It seems that Johnny Rotten’s little outburst on “I’m desperate, make me a celebrity” drew 88 complaints from members of the public. I don’t get it – first of all it’s JOHNNY ROTTEN former singer of the Sex Pistols, punk icon and man generally famous for swearing, and then it’s AFTER THE WATERSHED and there’s even a WARNING before show about possible naughty language. Do people really have nothing better to do?

(oh, and he said “fucking cunts” *looks around naughtily*)

Until recently I’d forgotten how much Internet Explorer lags behind in the browser stakes from a user perspective as opposed to a developer perspective. No tabs, no mouse gestures, minimal customisation of menus. Rubbish. Of course, you can get MyIE2 to cure most of these ills, but then that comes with its own bloat, including over-complicated menus and preferences dialogs, inconsistent internal behaviour (such as how to close tabs) and (as far as I can see) a completely uncustomisable menu.
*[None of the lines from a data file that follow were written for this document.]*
Fixpoint map_M {A B} (f : A -> M B) (l : list A) : M (list B) :=
  match l with
  | [] => ret []
  | x :: l' => let* y := f x in let* ys := map_M f l' in ret (y :: ys)
  end.

(** [maybeCopyScripts(srcs, dest)]: [None] when the returned promise fulfils,
    the rejection reason otherwise.  A truthy [srcs] that is no array has no
    [map] method. *)
Definition maybeCopyScripts (srcs : value) (dest : string) : M (option value) :=
  emit (Enter "maybeCopyScripts") >>
  if negb (truthy srcs) then ret None
  else
    match srcs with
    | VArr items =>
        let* promises := map_M (copy_script dest) items in
        ret (promise_all promises)
    | _ => throw type_error
    end.

(** [changeAppPackageJsonName(appPath, name)]. *)
Definition changeAppPackageJsonName (appPath : string) (name : value) : M unit :=
  emit (Enter "changeAppPackageJsonName") >>
  let packageJsonPath := path_join appPath "/package.json" in
  let* packageJson := fs_readJson packageJsonPath in
  let packageJson' := set "name" name packageJson in
  console_log "PACKAGE NAME: " name >>
  fs_writeFileSync packageJsonPath (json_clone (VObj packageJson')).

(** [buildApp(src, dest, options, callback)]: what [callback] is called with
    ([undefined] for [callback()]).  ncp resolves its source path and throws
    on anything but a string.  An exception thrown after the copy ends (by a
    file write, or inside the promise chain) escapes and the callback is
    never called: the computation throws. *)
Definition buildApp (src : value) (dest : string) (options : loc) : M value :=
  emit (Enter "buildApp") >>
  let* o := read options in
  let appArgs := selectAppArgs o in
  match src with
  | VStr src' =>
      let* error := copy src' dest in
      match error with
      | Some m => ret (VStr ("Error Copying temporary directory: " +:+ template_error m))
      | None =>
          fs_writeFileSync (path_join dest "/nativefier.json") (json_clone (VObj appArgs)) >>
          let* rejected := maybeCopyScripts (getv "inject" o) dest in
          (match rejected with
           | Some err => log_warn [err]
           | None => ret tt
           end) >>
          changeAppPackageJsonName dest (getv "name" appArgs) >>
          ret VUndef
      end
  | _ => throw type_error
  end.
Rubbish.

Interestingly, whenever I’m demoing the latest site I’ve put together to someone, it’s always under Firebird, and they never notice the difference from IE until I use a mouse gesture (I have the gesture trails turned on), at which point, to a man, they’ve all gone “hey, that’s good, is that IE?” at which point I go “Nah, it’s called Firebird, it’s a free download from the web, it’s really quick, too” which almost always sells them more on it than any lecture on web standards would.

I like Japan.

Well, I say I like Japan when what I really mean is that I think I’d like Japan, if I ever went. I mean, sure, I wouldn’t be able to talk to anyone, or understand roads signs, or know where I am because I wouldn’t be able to read the street names. And OK, I’d probably hate the food because I’ve had a life of only eating a decidedly western diet; eating what I like, and in the quantities I like it. But none of this matters because Japan is cool.
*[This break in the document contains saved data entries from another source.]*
(** * fluent-command: the builder, the executor and the result projector

    A shallow embedding of [src/command.ts] (class [FluentCommand]).  The
    private fields of the class become the fields of one record that every
    method takes and returns; what a method does to the outside world
    (calling an observer, writing to the streams of the controlling process,
    creating the child process) is returned as a list of [Effect]s. *)

From Stdlib Require Import String Ascii List NArith ZArith Bool Lia.
Import ListNotations.

Set Implicit Arguments.

(** ** JavaScript strings

    A JavaScript string is a sequence of UTF-16 code units. *)

Definition JsString := list N.

(** A string literal of the source, its characters taken as code units. *)
Definition lit (s : string) : JsString :=
  map N_of_ascii (list_ascii_of_string s).

(** [WhiteSpace] and [LineTerminator] of ECMAScript, the code units that
    [String.prototype.trimEnd] removes. *)
Definition isWhiteSpace (c : N) : bool :=
  ((9 <=? c) && (c <=? 13)            (* TAB, LF, VT, FF, CR *)
   || (c =? 32)                       (* SP *)
   || (c =? 160)                      (* NBSP *)
   || (c =? 5760)                     (* U+1680 *)
   || ((8192 <=? c) && (c <=? 8202))  (* U+2000 .. U+200A *)
   || (c =? 8232) || (c =? 8233)      (* LS, PS *)
   || (c =? 8239)                     (* U+202F *)
   || (c =? 8287)                     (* U+205F *)
   || (c =? 12288)                    (* U+3000 *)
   || (c =? 65279))%N.                (* U+FEFF *)

(** [s.trimEnd()] *)
Fixpoint trimEnd (s : JsString) : JsString :=
  match s with
  | [] => []
  | c :: rest =>
      match trimEnd rest with
      | [] => if isWhiteSpace c then [] else [c]
      | kept => c :: kept
      end
  end.

(** ["-".repeat(dashes)] *)
Definition repeatDash (dashes : nat) : JsString := repeat 45%N dashes.

(** ** JavaScript numbers

    [optionValue.toString()] is the only operation the class performs on a
    number passed as an option value, so numbers are any type with it. *)

Class JsNumber (num : Type) := { toString : num -> JsString }.

(** Integers below 10^21 in absolute value print in decimal. *)
Fixpoint digitsOf (fuel : nat) (n : N) (acc : JsString) : JsString :=
  match fuel with
  | O => acc
  | S fuel' =>
      let acc' := (48 + n mod 10)%N :: acc in
      if (n / 10 =? 0)%N then acc' else digitsOf fuel' (n / 10)%N acc'
  end.

Definition decimal (z : Z) : JsString :=
  let mag := Z.to_N (Z.abs z) in
  let ds := digitsOf (S (N.to_nat (N.log2 mag))) mag [] in
  if (z <? 0)%Z then 45%N :: ds else ds.

#[export] Instance Z_JsNumber : JsNumber Z := {| toString := decimal |}.

(** ** Types of the module *)

(** [NodeJS.Signals], the name of a signal. *)
Definition Signals := JsString.

Module SpawnInfo.
Record t := {
  executable : JsString;
  commandArgs : list JsString;
  cwd : JsString
}.
End SpawnInfo.

Module FluentCommandSuccess.
Record t := {
  executable : JsString;
  commandArgs : list JsString;
  cwd : JsString;
  duration : Z;
  output : JsString;
  stderr : JsString;
  stdout : JsString
}.
End FluentCommandSuccess.

(** [FluentCommandSuccess & { code?: number; signal?: NodeJS.Signals }];
    an optional property that was not assigned is [None]. *)
Module FluentCommandError.
Record t := {
  success : FluentCommandSuccess.t;
  code : option Z;
  signal : option Signals
}.
End FluentCommandError.

(** Observers are functions of the caller.  The class only stores them and
    calls them, so a function is named by an identifier and each call is
    recorded as an [Effect]; an observer is taken not to call back into the
    command it observes, nor to change the array of arguments it is shown. *)
Definition OutputHandler := nat.
Definition SpawnHandler := nat.

(** ["stdout" | "stderr"] *)
Inductive Source := Stdout | Stderr.

Inductive Effect :=
| CallOutput (handler : OutputHandler) (chunk : JsString)
    (* handler(chunk) *)
| CallSpawn (handler : SpawnHandler) (info : SpawnInfo.t)
    (* spawnHandler({executable, commandArgs, cwd}) *)
| ProcessWrite (source : Source) (chunk : JsString)
    (* process[source].write(chunk) *)
| SpawnProcess (info : SpawnInfo.t).
    (* spawn(executable, commandArgs, {cwd, windowsHide: true}) *)

(** [optionValue?: string | number] *)
Inductive OptionValue (num : Type) :=
| undefined
| str (s : JsString)
| number (n : num).
Arguments undefined {num}.
Arguments str {num} s.
Arguments number {num} n.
Japan is cool, and they make all this cool stuff. Sony are Japanese, and they make the best-selling console in the world. Nintendo are Japanese, so are Sega. They all make cool games.

Anime too. Anime’s cool, and anime’s from Japan. So Japan is cool, and I like cool things, so I like Japan.

And so OK, I could wander around, not speaking to anyone, and not really know where I was going, but I’d see stuff, and that would be cool. I mean, I wouldn’t really know what I was seeing because I wouldn’t be able to read the signs, and I couldn’t ask anyone what the signs say because I still wouldn’t be able to speak the language, but that would be OK, because I’d be in Japan, and I like Japan.

So not knowing where I am, and not being able to speak the language means I might get lost once or twice as I’m wandering around staring at buildings I don’t know the name of, but that won’t matter because everything I see will be a new and exciting Japanese experience, and I might stumble across some weird old shop selling cute little furry animals that don’t like sunlight.

Not that I’d be able to buy one because I won’t be able to speak the language.

So you want to learn Japanese?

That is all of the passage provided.